Profil souhaité
Par des approches combinant des collectes de terrain et des études de laboratoire (caractérisations morphologique et moléculaire d’insectes, typage moléculaire du phytoplasme), le stage visera à :
- (i) Collecter et caractériser les espèces de psylle des Pyrus en France (et en particulier dans les bassins de production de poire) dans les vergers et dans les écosystèmes naturels ;
- (ii) Estimer la prévalence du phytoplasme (% échantillons positifs) responsable du PD dans des vergers cibles (sur poiriers avec ou sans symptômes et psylles capturés dans ces vergers), et dans des populations de psylles collectés à proximité des vergers dans le milieu sauvage ;
- (iii) Caractériser les variants génétiques du phytoplasme dans les vergers, les plantes hôtes sauvages et les psylles.
Ces connaissances acquises, il sera ensuite possible d’envisager de transposer la démarche conduite sur le pathosystème ECA (cartographie des occurrences [ref5], modélisation des aires de distribution avérées/potentielles, analyses de scénario épidémiques à différentes échelles spatiales [ref4], etc) pour une meilleure gestion du risque épidémique associé au Pear Decline (ambition du projet PHYDEMO [ref6]).
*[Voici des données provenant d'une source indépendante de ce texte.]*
Lemma split_at_run {S A} n (l : list A) (s : S) : (n ≤ length l)%nat → split_at n l s = Ret (take n l, drop n l) s.
Proof. intros H. by rewrite /split_at /split_at_checked bool_decide_true. Qed.
Lemma split_at_app {A} (l m : list A) n : n = length l → split_at_checked n (l ++ m) = Some (l, m).
Proof. intros ->. rewrite /split_at_checked bool_decide_true; [|rewrite length_app; lia]. by rewrite take_app_length drop_app_length. Qed.
Lemma split_zeroes {S} n m (s : S) : (n ≤ m)%nat → split_at n (zeroes m) s = Ret (zeroes n, zeroes (m - n)) s.
Proof. intros H. rewrite split_at_run; [|by rewrite zeroes_length]. rewrite /zeroes take_replicate drop_replicate. by rewrite Nat.min_l. Qed.
Lemma sent_ipv4_wf dst n : ipv4_wf (sent_ipv4 dst n).
Proof. split_and!; first [apply to_be_length|done]. Qed.
Lemma udp_to_length sp dp n : length (udp_to (sent_udp sp dp n)) = UDP_SIZE.
Proof. by rewrite /udp_to /sent_udp !length_app. Qed.
Lemma frame_length sp dst bytes : length (frame sp dst bytes) = (PACKET_HEADERS + length bytes)%nat.
Proof.
  rewrite /frame (length_app (eth_to _)) (length_app (ipv4_to _)) (length_app (udp_to _)) udp_to_length (ipv4_to_length (set_sum _ _)); [|apply set_sum_wf, sent_ipv4_wf].
  rewrite (eth_to_length sent_eth) //.
Qed.

Lemma udp_send_run sp dst bytes d :
  tx_ok d → Z.of_nat (PACKET_HEADERS + length bytes) ≤ E_PAGE_SIZE →
  if sent_carry dst.1 (length bytes) <? 2 ^ 16
  then ∃ d', transmit (frame sp dst bytes) d = Ret true d' ∧ udp_send sp dst bytes d = Ret (Ok (Z.of_nat (length bytes))) d'
  else udp_send sp dst bytes d = Panic.
Proof.
  intros Hok Hlen. set (n := length bytes) in *. assert (packet_ok (frame sp dst bytes)) as Hp by (rewrite /packet_ok frame_length; fold n; rewrite /PACKET_HEADERS in Hlen |- *; simpl in Hlen |- *; lia).
  destruct (transmit_parts d _ Hok Hp) as (i & d1 & d' & Htr & Hb & Hfin & Hrun).
  rewrite /PACKET_HEADERS /E_PAGE_SIZE in Hlen. cbn [ETH_SIZE IPV4_SIZE UDP_SIZE plus] in Hlen.
  assert (udp_send sp dst bytes d = (ipv4 ← compute_sum (sent_ipv4 dst.1 n);
    set_tx_buffer i (eth_to sent_eth ++ ipv4_to ipv4 ++ udp_to (sent_udp sp dst.2 n) ++ bytes ++ zeroes (Z.to_nat E_PAGE_SIZE - 42 - n));;
    set_len i (Z.of_nat (length (frame sp dst bytes)));; tx_send i;; mret (Ok (Z.of_nat n))) d1) as ->.
  { rewrite /udp_send. fold n. rewrite (proj2 (Z.ltb_ge _ _)); [|rewrite /E_PAGE_SIZE /ETH_SIZE /IPV4_SIZE /UDP_SIZE; lia].
    rewrite (bind_Ret _ _ _ _ _ Htr) (bind_Ret _ _ _ _ _ Hb).
    rewrite (bind_Ret _ _ _ _ _ (split_zeroes ETH_SIZE (Z.to_nat E_PAGE_SIZE) d1 ltac:(by apply Nat.leb_le))).
    rewrite (bind_Ret _ _ _ _ _ (split_zeroes IPV4_SIZE (Z.to_nat E_PAGE_SIZE - ETH_SIZE) d1 ltac:(by apply Nat.leb_le))).
    rewrite (bind_Ret (vhl 4 5) _ d1 Byte.x45 d1) //.
    rewrite (bind_Ret _ _ _ _ _ (try_from_run 16 _ d1 _)); [|rewrite /ETH_SIZE /IPV4_SIZE /UDP_SIZE; lia].
    replace (ipv4_fill _ _ _ _ _ _ _ _ _ _) with (sent_ipv4 dst.1 n); last first.
    { rewrite /sent_ipv4 /ipv4_fill. f_equal. rewrite /IPV4_SIZE /UDP_SIZE /ETH_SIZE. f_equal. lia. }
    rewrite /mbind /M_bind. pose proof (compute_sum_wlp (sent_ipv4 dst.1 n) d1 (sent_ipv4_wf _ _) eq_refl) as Hc.
    destruct (compute_sum (sent_ipv4 dst.1 n) d1) as [h d2|] eqn:Ec; [|done]. destruct Hc as (-> & _).
    change (zeroes (Z.to_nat E_PAGE_SIZE - ETH_SIZE - IPV4_SIZE)) with (zeroes 4062). rewrite split_zeroes; [|by apply Nat.leb_le].
    rewrite try_from_run; [|rewrite /UDP_SIZE; lia].
    change (4062 - UDP_SIZE)%nat with 4054%nat. rewrite split_zeroes; [|lia]. rewrite frame_length. fold n.
    replace (udp_fill _ _ _ _) with (sent_udp sp dst.2 n); [|rewrite /sent_udp /udp_fill; f_equal; rewrite /UDP_SIZE; f_equal; lia].
    change (Z.to_nat E_PAGE_SIZE - 42)%nat with 4054%nat. rewrite /PACKET_HEADERS /ETH_SIZE /IPV4_SIZE /UDP_SIZE.
    replace (Z.of_nat n + Z.of_nat 14 + Z.of_nat 20 + Z.of_nat 8) with (Z.of_nat (14 + 20 + 8 + n)) by lia. done. }
  pose proof (compute_sum_wlp (sent_ipv4 dst.1 n) d1 (sent_ipv4_wf _ _) eq_refl) as Hc. fold (sent_carry dst.1 n) in Hc.
  destruct (compute_sum (sent_ipv4 dst.1 n) d1) as [h d2|] eqn:Ec; last first.
  { rewrite (proj2 (Z.ltb_ge _ _) Hc). by apply bind_Panic. }
  destruct Hc as (-> & _ & -> & Hlt). rewrite (proj2 (Z.ltb_lt _ _) Hlt). exists d'. split; [done|]. rewrite (bind_Ret _ _ _ _ _ Ec).
  replace (eth_to sent_eth ++ _) with (frame sp dst bytes ++ drop (length (frame sp dst bytes)) (zeroes (Z.to_nat E_PAGE_SIZE))); last first.
  { rewrite {1}/frame -!app_assoc frame_length. fold n. do 4 f_equal. by rewrite /zeroes drop_replicate Nat.sub_add_distr. }
  apply bind_inv in Hfin as ([] & d2 & H2 & Hfin). apply bind_inv in Hfin as ([] & d3 & H3 & H4).
  by rewrite (bind_Ret _ _ _ _ _ H2) (bind_Ret _ _ _ _ _ H3) (bind_Ret _ _ _ _ _ H4).
Qed.

Lemma slice_app_l {A} (l m : list A) n : n = length l → slice 0 n (l ++ m) = l.
Proof. intros ->. by rewrite /slice drop_0 take_app_length. Qed.
Lemma slice_app_r {A} (l m : list A) k n : k = length l → slice k n (l ++ m) = slice 0 n m.
Proof. intros ->. by rewrite /slice drop_app_length drop_0. Qed.
Lemma udp_of_sent sp dp n : udp_of (udp_to (sent_udp sp dp n)) = sent_udp sp dp n.
Proof.
  rewrite /udp_of /udp_to /sent_udp. cbn [udp_src_port udp_dst_port udp_len udp_sum]. f_equal.
Qed.
Lemma handle_receive_frame {E} `{!PageSource E} sp dst bytes pad (s : Net (E := E)) :
  0 ≤ sp < 2 ^ 16 → 0 ≤ dst.2 < 2 ^ 16 → Z.of_nat (PACKET_HEADERS + length bytes) ≤ E_PAGE_SIZE →
  handle_receive (frame sp dst bytes ++ pad) s = udp_deliver dst.2 {| dg_src := (LOCAL_IP, sp); dg_data := bytes |} s.
Proof.
  intros Hsp Hdp Hlen. set (n := length bytes) in *. rewrite /PACKET_HEADERS /E_PAGE_SIZE in Hlen. cbn [ETH_SIZE IPV4_SIZE UDP_SIZE plus] in Hlen.
  rewrite /handle_receive /frame -!app_assoc (split_at_app (eth_to sent_eth)) //. rewrite (eth_of_to sent_eth) //.
  change (ty sent_eth) with (Some EthIpv4). cbv iota. set (ip := set_sum _ _). rewrite /ipv4_handle_receive (split_at_app (ipv4_to ip)); [|by rewrite ipv4_to_length; [|apply set_sum_wf, sent_ipv4_wf]].
  change (protocol (ipv4_of (ipv4_to ip))) with (Some UdpProto). cbv iota. change (src (ipv4_of (ipv4_to ip))) with LOCAL_IP.
  rewrite /udp_handle_receive /udp_parse. change (src _) with LOCAL_IP.
  rewrite (split_at_app (udp_to (sent_udp sp dst.2 n))); [|by rewrite udp_to_length]. cbn [mbind option_bind]. rewrite udp_of_sent.
  rewrite /udp_len_of /src_port /dst_port. cbn [udp_src_port udp_dst_port udp_len sent_udp]. rewrite !from_to_be //; [|rewrite /UDP_SIZE; change (8 * Z.of_nat 2) with 16; lia].
  replace (wrap 64 (Z.of_nat (UDP_SIZE + n) - Z.of_nat UDP_SIZE)) with (Z.of_nat n); last first.
  { rewrite wrap_small; [rewrite /UDP_SIZE; lia|]. rewrite /UDP_SIZE. lia. }
  rewrite Nat2Z.id (split_at_app bytes) //.
Qed.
• sur insectes : accompagné.e de l’encadrant entomologiste-INRAE Montpellier, le/la stagiaire capturera des psylles dans des vergers cibles et dans le milieu sauvage environnant au cours de plusieurs campagnes de collectes organisées au printemps 2024 en France avec les partenaires du projet PHYDEMO. Les insectes seront identifiés morphologiquement puis typés avec des marqueurs génétiques pour confirmer l’espèce (gène COI et ITS2) et déceler la présence du phytoplasme (PCR avec des amorces spécifiques pour cette bactérie). Le/la stagiaire mettra en regard ses résultats avec les données de la littérature. En ce sens, il/elle pourra s’appuyer sur les travaux d’un.e stagiaire M1 dont l’objectif sera de faire un état de l’art aussi exhaustif que possible des connaissances sur les interactions biologiques psylles-phytoplasmes-plantes hôtes.
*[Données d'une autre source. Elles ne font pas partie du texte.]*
(** ** Received packets *)

Lemma udp_deliver_wp port d s H :
  net_ok s H → Z.of_nat (length (dg_data d)) ≤ E_PAGE_SIZE → wp (udp_deliver port d) (λ _ s', net_ok s' H ∧ n_driver s' = n_driver s) s.
Proof.
  intros Hok Hlen. apply wp_bind. eapply wp_mono; [exact (port_ref_wp port s H Hok)|]. intros r s1 [Ed1 Hr]. destruct r as [i|]; [|apply wp_ret; by subst].
  apply wp_bind, on_pages_wp; [apply take_page_total|]. intros page e. apply wp_bind.
  apply (wp_mono _ (λ _ s', net_ok s' (i :: H) ∧ n_driver s' = n_driver s)); last first.
  { intros _ s2 [Hok2 Ed2]. eapply wp_mono; [exact (port_drop_wp i s2 H Hok2)|]. intros _ s3 (? & ? & _). split; [done|congruence]. }
  assert (net_ok (with_pages e s1) (i :: H)) as Hok1 by done. destruct page; [|by apply wp_ret]. apply wp_bind. rewrite bool_decide_true //. apply wp_ret.
  apply wp_bind. eapply wp_mono; [exact (on_port_wp i (PortPush d) _ (i :: H) Hok1 ltac:(by left) ltac:(done))|]. intros t s2 (Hok2 & Ed2 & _).
  apply wp_bind. apply (wp_mono _ (λ _ s', net_ok s' (i :: H) ∧ n_driver s' = n_driver s)); last first.
  { intros _ s3 [Hok3 Ed3]. apply wp_bind. eapply wp_mono; [exact (on_port_wp i PortNotify _ (i :: H) Hok3 ltac:(by left) ltac:(done))|].
    intros t' s4 (Hok4 & Ed4 & _). apply wp_ret. split; [done|congruence]. }
  assert (n_driver s2 = n_driver s) as Ed2' by (simpl in Ed2; congruence).
  destruct t as [[| [|] | |]|]; try (by apply wp_ret). apply give_page_wp. intros e'. done.
Qed.
Lemma transmit_own packet (k : nat → DriverM unit) d :
  tx_ok d → packet_ok packet →
  (∀ i d1, tx_buffer i d1 = Ret (zeroes (Z.to_nat E_PAGE_SIZE)) d1 →
    k i d1 = (set_tx_buffer i (packet ++ drop (length packet) (zeroes (Z.to_nat E_PAGE_SIZE)));; set_len i (Z.of_nat (length packet));; tx_send i) d1) →
  ∃ d', (tx ← transmitter; tx ← unwrap tx; k tx) d = Ret tt d' ∧ transmit packet d = Ret true d'.
Proof.
  intros Hok Hp Hk. destruct (transmit_parts d packet Hok Hp) as (i & d1 & d' & Htr & Hb & Hfin & Hrun). exists d'. split; [|done].
  rewrite (bind_Ret _ _ _ _ _ Htr) (bind_Ret (unwrap (Some i)) _ d1 i d1 eq_refl) Hk //.
Qed.
Definition reply (eth : Eth) (arp : Arp) : list byte :=
  eth_to {| eth_dhost := eth_shost eth; eth_shost := LOCAL_MAC; eth_ty := to_be 2 (ethtype_no EthArp) |} ++
  arp_to (arp_fill ArpEthernet EthIpv4 6 4 ArpReply LOCAL_MAC LOCAL_IP (eth_shost eth) (sender_paddr arp) arp).
Lemma arp_reply_run eth arp d :
  tx_ok d → length (eth_shost eth) = 6%nat → ∃ d', arp_reply eth arp d = Ret tt d' ∧ transmit (reply eth arp) d = Ret true d'.
Proof.
  intros Hok Hs. assert (length (reply eth arp) = 42%nat) as Hl. { rewrite /reply /eth_to /arp_to /arp_fill /=. by rewrite !length_app /= !length_app Hs. }
  apply (transmit_own (reply eth arp)); [done|by rewrite /packet_ok Hl|]. intros i d1 Hb. rewrite (bind_Ret _ _ _ _ _ Hb).
  rewrite (bind_Ret _ _ _ _ _ (split_zeroes ETH_SIZE (Z.to_nat E_PAGE_SIZE) d1 ltac:(by apply Nat.leb_le))). cbv beta iota zeta.
  rewrite (bind_Ret _ _ _ _ _ (split_zeroes ARP_SIZE (Z.to_nat E_PAGE_SIZE - ETH_SIZE) d1 ltac:(by apply Nat.leb_le))).
  rewrite Hl. by rewrite /reply -app_assoc /zeroes drop_replicate.
Qed.
Lemma split_checked_length {A} n (l a b : list A) : split_at_checked n l = Some (a, b) → length a = n ∧ (length a + length b = length l)%nat.
Proof. rewrite /split_at_checked. case_bool_decide; [|done]. intros [= <- <-]. rewrite length_take length_drop. lia. Qed.
Lemma udp_parse_length ip body port d : udp_parse ip body = Some (port, d) → (length (dg_data d) ≤ length body)%nat.
Proof.
  rewrite /udp_parse. intros Hp. apply bind_Some in Hp as ([udp rest] & H1 & Hp). apply bind_Some in Hp as ([payload rest'] & H2 & [= <- <-]).
  apply split_checked_length in H1, H2. simpl. lia.
Qed.
Definition stack_ok (s : Net (E := E)) (H : list nat) : Prop := net_ok s H ∧ tx_ok (n_driver s).
Lemma handle_receive_wp bytes s H :
  stack_ok s H → Z.of_nat (length bytes) ≤ E_PAGE_SIZE → wp (handle_receive bytes) (λ _ s', stack_ok s' H) s.
Proof.
  intros [Hok Htx] Hlen. rewrite /handle_receive. destruct (split_at_checked ETH_SIZE bytes) as [[eth body]|] eqn:H1; [|by apply wp_ret].
  apply split_checked_length in H1 as [Hle Hl1]. destruct (ty (eth_of eth)) as [[]|]; [| |by apply wp_ret].
  - rewrite /ipv4_handle_receive. destruct (split_at_checked IPV4_SIZE body) as [[ip body']|] eqn:H2; [|by apply wp_ret].
    apply split_checked_length in H2 as [_ Hl2]. destruct (protocol (ipv4_of ip)) as [[]|]; [by apply wp_ret..| |by apply wp_ret].
    rewrite /udp_handle_receive. destruct (udp_parse _ body') as [[port d]|] eqn:H3; [|by apply wp_ret]. apply udp_parse_length in H3.
    eapply wp_mono; [apply (udp_deliver_wp port d s H Hok); lia|]. intros _ s' [Hok' Ed]. split; [done|by rewrite Ed].
  - rewrite /arp_handle_receive. destruct (split_at_checked ARP_SIZE body) as [[arp rest]|]; [|by apply wp_ret].
    apply wp_bind, wp_gets. apply wp_bind, wp_modify. destruct (n_arp_seen s); [by apply wp_ret|].
    assert (length (eth_shost (eth_of eth)) = 6%nat) as Hs. { rewrite /eth_of /= slice_length; [done|]. rewrite Hle /ETH_SIZE. lia. }
    destruct (arp_reply_run (eth_of eth) (arp_of arp) (n_driver s) Htx Hs) as (d' & Hrun & Htr). rewrite /wp /on_driver /zoom. cbn [n_driver with_arp]. rewrite Hrun.
    split; [done|]. simpl. assert (packet_ok (reply (eth_of eth) (arp_of arp))) as Hp.
    { rewrite /packet_ok /reply /eth_to /arp_to /arp_fill /=. by rewrite !length_app /= !length_app Hs. }
    by destruct (wp_ret_inv _ _ _ _ _ (transmit_wp _ _ Htx Hp) Htr) as (_ & ? & _).
Qed.
(** A datagram for a bound port with room is queued there. *)
Lemma udp_deliver_accepts port d s H k i c e :
  net_ok s H → n_ports s !! k = Some (Some (port, i)) → n_cells s !! i = Some c → (length (pq_datagrams (pc_queue c)) < MAX_PORT_MSGS)%nat →
  Z.of_nat (length (dg_data d)) ≤ E_PAGE_SIZE → take_page (n_env s) = Ret true e →
  ∃ s', udp_deliver port d s = Ret tt s' ∧
    n_cells s' !! i = Some {| pc_strong := pc_strong c; pc_queue := {| pq_bound := pq_bound (pc_queue c); pq_datagrams := pq_datagrams (pc_queue c) ++ [d] |} |}.
Proof.
  intros Hok Hk Hi Hroom Hlen Hpage. pose proof Hok as (Ht & _ & _ & Hcells). specialize (Hcells i). rewrite Hi in Hcells. destruct Hcells as (_ & Hsp & _).
  set (c1 := {| pc_strong := pc_strong c + 1; pc_queue := pc_queue c |}). set (s1 := with_slab (n_free s) (<[i := c1]> (n_cells s)) s).
  assert (port_ref port s = Ret (Some i) s1) as Href.
  { by rewrite /port_ref (bind_Ret get _ s s s eq_refl) (find_port_is _ _ _ _ Ht Hk) (bind_Ret _ _ _ _ _ (port_clone_run i c s Hi)). }
  assert (n_cells (with_pages e s1) !! i = Some c1) as Hc1 by apply lookup_insert_eq.
  destruct (on_port_run i (PortPush d) c1 _ Hc1) as [ns Hpush]. cbn [queue_step pc_queue c1] in Hpush. rewrite bool_decide_true // in Hpush. cbn [fst snd] in Hpush.
  set (s2 := with_port_notified ns _) in Hpush. set (c2 := {| pc_strong := pc_strong c + 1; pc_queue := {| pq_bound := pq_bound (pc_queue c); pq_datagrams := pq_datagrams (pc_queue c) ++ [d] |} |}).
  assert (n_cells s2 !! i = Some c2) as Hc2 by apply lookup_insert_eq. destruct (on_port_run i PortNotify c2 s2 Hc2) as [ns' Hnot]. cbn [queue_step fst snd] in Hnot.
  set (s3 := with_port_notified ns' _) in Hnot. assert (n_cells s3 !! i = Some c2) as Hc3 by apply lookup_insert_eq.
  eexists. split.
  - rewrite /udp_deliver (bind_Ret _ _ _ _ _ Href). rewrite (bind_Ret (on_pages take_page) _ s1 true (with_pages e s1)); [|by rewrite /on_pages /zoom /= Hpage].
    rewrite bool_decide_true //. rewrite (bind_Ret _ _ (with_pages e s1) tt s3).
    + rewrite /port_drop (bind_Ret _ _ _ _ _ (get_port_run i c2 s3 Hc3)). rewrite (proj2 (Z.eqb_neq (pc_strong c2) 1)); [|rewrite /c2 /=; lia]. reflexivity.
    + rewrite (bind_Ret (assert_ true) _ _ tt (with_pages e s1)) // (bind_Ret _ _ _ _ _ Hpush) (bind_Ret (mret tt) _ s2 tt s2) // (bind_Ret _ _ _ _ _ Hnot). done.
  - simpl. rewrite lookup_insert_eq. do 2 f_equal. rewrite /c2 /=. lia.
Qed.
End net_ok.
• sur plantes : lors des campagnes de captures de psylles, le/la stagiaire prélèvera des échantillons de poiriers avec ou sans symptôme dans les vergers choisis par les partenaires du projet PHYDEMO. Pour chaque verger des informations seront collectées pour alimenter une base de données (géolocalisation, variété, porte-greffe, pratiques culturales, symptôme(s), nombre d’arbres symptomatiques, etc.). Chaque échantillon plante sera typé moléculairement pour détecter la présence du phytoplasme.
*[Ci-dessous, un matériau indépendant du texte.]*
(** The line writer. *)
Lemma direct_guarded {A} (m : M W A) (Q : A → BufWriter W → Prop) s : bw_ok s → wp (guarded m) Q s → wp (direct m) Q s.
Proof.
  intros Hok H. apply direct_wp. revert H. rw /wp /guarded /direct /zoom /modify /mbind /M_bind /=.
  destruct (m (bw_inner s)) as [a w|]; [|done]. by rw /= (with_inner_ok s w Hok).
Qed.
Lemma completed_line_wp s : bw_ok s → wp flush_if_completed_line (λ _ s', continues s s' []) s.
Proof.
  intros Hok. rw /flush_if_completed_line. do 2 wp_step. case_decide.
  - eapply wp_mono; [by apply flush_buf_wp|]. by intros r s' [Hc _].
  - wp_step. by apply continues_refl.
Qed.
Lemma prefix_take_drop {A} n k (l : list A) : take k (drop n l) `prefix_of` drop n l.
Proof. exists (drop k (drop n l)). by rw take_drop. Qed.
Lemma line_tail_wp s i n buf : 0 ≤ n ≤ Z.of_nat (length buf) →
  wp (line_tail i n buf) (λ t s', s' = s ∧ ∀ tail, t = Some tail → tail `prefix_of` drop (Z.to_nat n) buf) s.
Proof.
  intros Hn. rw /line_tail. do 2 wp_step. case_match.
  - wp_step. apply slice_from_wp; [lia|]. wp_step. split; [done|]. intros tail. case_bool_decide; by intros [= <-].
  - case_bool_decide; wp_step; (split; [done|]); intros tail [= <-]; [by apply prefix_take_drop|].
    case_match; [rw take_take|]; by apply prefix_take_drop.
Qed.
Lemma wrote_more s1 s2 s3 n m tail buf : 0 ≤ n ≤ Z.of_nat (length buf) → 0 ≤ m ≤ Z.of_nat (length tail) →
  tail `prefix_of` drop (Z.to_nat n) buf →
  continues s1 s2 (take (Z.to_nat n) buf) → continues s2 s3 (take (Z.to_nat m) tail) → wrote buf s1 (Ok (n + m)) s3.
Proof.
  intros Hn Hm [rest Hp] H1 H2. pose proof (f_equal length Hp) as Hl. rw length_drop length_app in Hl. split; [lia|].
  rw Z2Nat.inj_add; [|lia|lia]. rw -(take_take_drop buf) Hp take_app_le; [|lia]. exact (continues_trans _ _ _ _ _ H1 H2).
Qed.
Lemma line_write_wp s buf : bw_ok s → wp (line_write buf) (wrote buf s) s.
Proof.
  intros Hok. rw /line_write. destruct (memchr NEWLINE buf) as [i|] eqn:Hi.
  - apply memchr_Some in Hi as [Hi%lookup_lt_Some _]. wp_step. eapply wp_mono; [by apply flush_buf_wp|].
    intros [[]|e] s1 [Hc Hb]; [|exact Hc]. specialize (Hb eq_refl). pose proof Hc as (Hok1 & _). wp_step. apply direct_guarded; [done|].
    eapply wp_mono; [by apply inner_write_wp|]. intros [n|e] s2 [Hw _]; [|exact (continues_after _ _ _ _ Hc Hw)].
    destruct Hw as [Hn Hw]. rw length_take in Hn. rw take_take Nat.min_l in Hw; [|lia].
    apply (continues_after _ _ _ _ Hc) in Hw. destruct (Z.eqb_spec n 0) as [->|Hz]; [wp_step; split; [lia|done]|].
    wp_step. eapply wp_mono; [apply line_tail_wp; lia|]. intros t s3 [-> Ht]. destruct t as [tail|]; [|wp_step; split; [lia|done]].
    wp_step. eapply wp_mono; [apply write_to_buf_wp; by destruct Hw|]. intros m s4 (Hm & Hc4 & _). wp_step.
    refine (wrote_more _ _ _ _ _ tail _ _ Hm (Ht _ eq_refl) Hw Hc4). lia.
  - wp_step. eapply wp_mono; [by apply completed_line_wp|]. intros [u|e] s1 Hc; [|exact Hc].
    eapply wp_mono; [apply bw_write_wp; by destruct Hc|]. intros r s2 Hw. exact (wrote_after _ _ _ _ _ Hc Hw).
Qed.
(** The first line of the argument has left with everything before it. *)
Definition line_out buf s s' : Prop :=
  ∀ i, memchr NEWLINE buf = Some i → stream s ++ take (i + 1) buf `prefix_of` w_out (bw_inner s').
Lemma first_line_wp s line : bw_ok s → Z.of_nat (length line) < USIZE_LIMIT →
  wp (match bw_buf s with [] => direct (w_write_all line) | _ => _ ←? bw_write_all line; flush_buf end)
    (λ r s', match r with Ok _ => continues s s' line ∧ bw_buf s' = [] | Err _ => ∃ k, continues s s' (take k line) end) s.
Proof.
  intros Hok Hlen. destruct (bw_buf s) eqn:Hb.
  - apply direct_guarded; [done|]. eapply wp_mono; [by apply inner_write_all_wp|]. by intros [u|e] s' [Hw He].
  - wp_step. eapply wp_mono; [by apply bw_write_all_wp|]. intros [u|e] s1 Hw; [|exact Hw].
    eapply wp_mono; [apply flush_buf_wp; by destruct Hw|]. intros r s2 [Hc He]. pose proof (continues_trans _ _ _ _ _ Hw Hc) as H.
    rw app_nil_r in H. destruct r as [[]|e]; [by split; [|apply He]|]. exists (length line). by rw firstn_all.
Qed.
Lemma line_write_all_wp s buf : bw_ok s → Z.of_nat (length buf) < USIZE_LIMIT →
  wp (line_write_all buf) (λ r s', wrote_all buf s r s' ∧ (r = Ok tt → line_out buf s s')) s.
Proof.
  intros Hok Hlen. rw /line_write_all /line_out. destruct (memchr NEWLINE buf) as [i|] eqn:Hi.
  - do 3 wp_step. eapply wp_mono; [apply first_line_wp; [done|rw length_take; lia]|].
    intros [u|e] s1; [intros [Hc He]|intros [k Hc]; split; [exists (k `min` (i + 1))%nat; by rw -take_take|done]].
    eapply wp_mono; [apply bw_write_all_wp; [by destruct Hc|rw length_drop; lia]|]. intros r s2 Hw. split.
    + destruct r as [u'|e]; [rw -{1}(take_drop (i + 1) buf); exact (continues_trans _ _ _ _ _ Hc Hw)|].
      destruct Hw as [k Hw]. exists (i + 1 + k)%nat. rw -(take_take_drop buf). exact (continues_trans _ _ _ _ _ Hc Hw).
    + intros -> j [= <-]. destruct Hw as (_ & _ & Hp & _), Hc as (_ & _ & _ & Hs). by rw -Hs /stream He app_nil_r.
  - wp_step. eapply wp_mono; [by apply completed_line_wp|]. intros [u|e] s1 Hc; [|split; [by apply wrote_all_none|done]].
    eapply wp_mono; [apply bw_write_all_wp; [by destruct Hc|done]|]. intros r s2 Hw. split; [|done]. exact (wrote_all_after _ _ _ _ _ Hc Hw).
Qed.
Lemma flush_if_wp b s : bw_ok s → wp (flush_if b) (λ r s', continues s s' [] ∧ (r = Ok tt → b = true → bw_buf s' = [])) s.
Proof.
  intros Hok. destruct b; simpl; [|wp_step; split; [by apply continues_refl|done]].
  eapply wp_mono; [by apply bw_flush_wp|]. naive_solver.
Qed.
Lemma stdout_write_all_wp b s buf : bw_ok s → Z.of_nat (length buf) < USIZE_LIMIT →
  wp (stdout_write_all b buf) (λ r s', wrote_all buf s r s' ∧ (r = Ok tt → line_out buf s s' ∧ (b = true → bw_buf s' = []))) s.
Proof.
  intros Hok Hlen. rw /stdout_write_all. wp_step. eapply wp_mono; [by apply line_write_all_wp|].
  intros [[]|e] s1 [Hw Hl]; [|by split]. specialize (Hl eq_refl). eapply wp_mono; [apply flush_if_wp; by destruct Hw|].
  intros r s2 [Hc Hb]. pose proof (continues_trans _ _ _ _ _ Hw Hc) as H. rw app_nil_r in H. split.
  - destruct r as [u|e]; [done|]. exists (length buf). by rw firstn_all.
  - intros ->. split; [|by apply Hb]. intros i Hi. destruct Hc as (_ & _ & Hp & _). etrans; [by apply Hl|done].
Qed.
End writer_ok.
Les extractions d’ADN (insectes et plantes) puis les analyses moléculaires seront réalisées au CTIFL de Lanxade. Le stage se déroulera donc sur deux sites distants en interaction étroite avec les deux équipes CTIFL et INRAE impliquées.
Le stage nécessitera une chaine de traitement dynamique des données, depuis leur collecte et leur stockage jusqu’aux analyses pour assurer la meilleure traçabilité possible des résultats. Cette démarche facilitera le transfert d’informations vers les partenaires du projet PHYDEMO, voire une communauté plus large. À ce titre, la base de données constituée fera l’objet d’un dépôt sur le site INRAE Dataserve pour une diffusion en Open Access.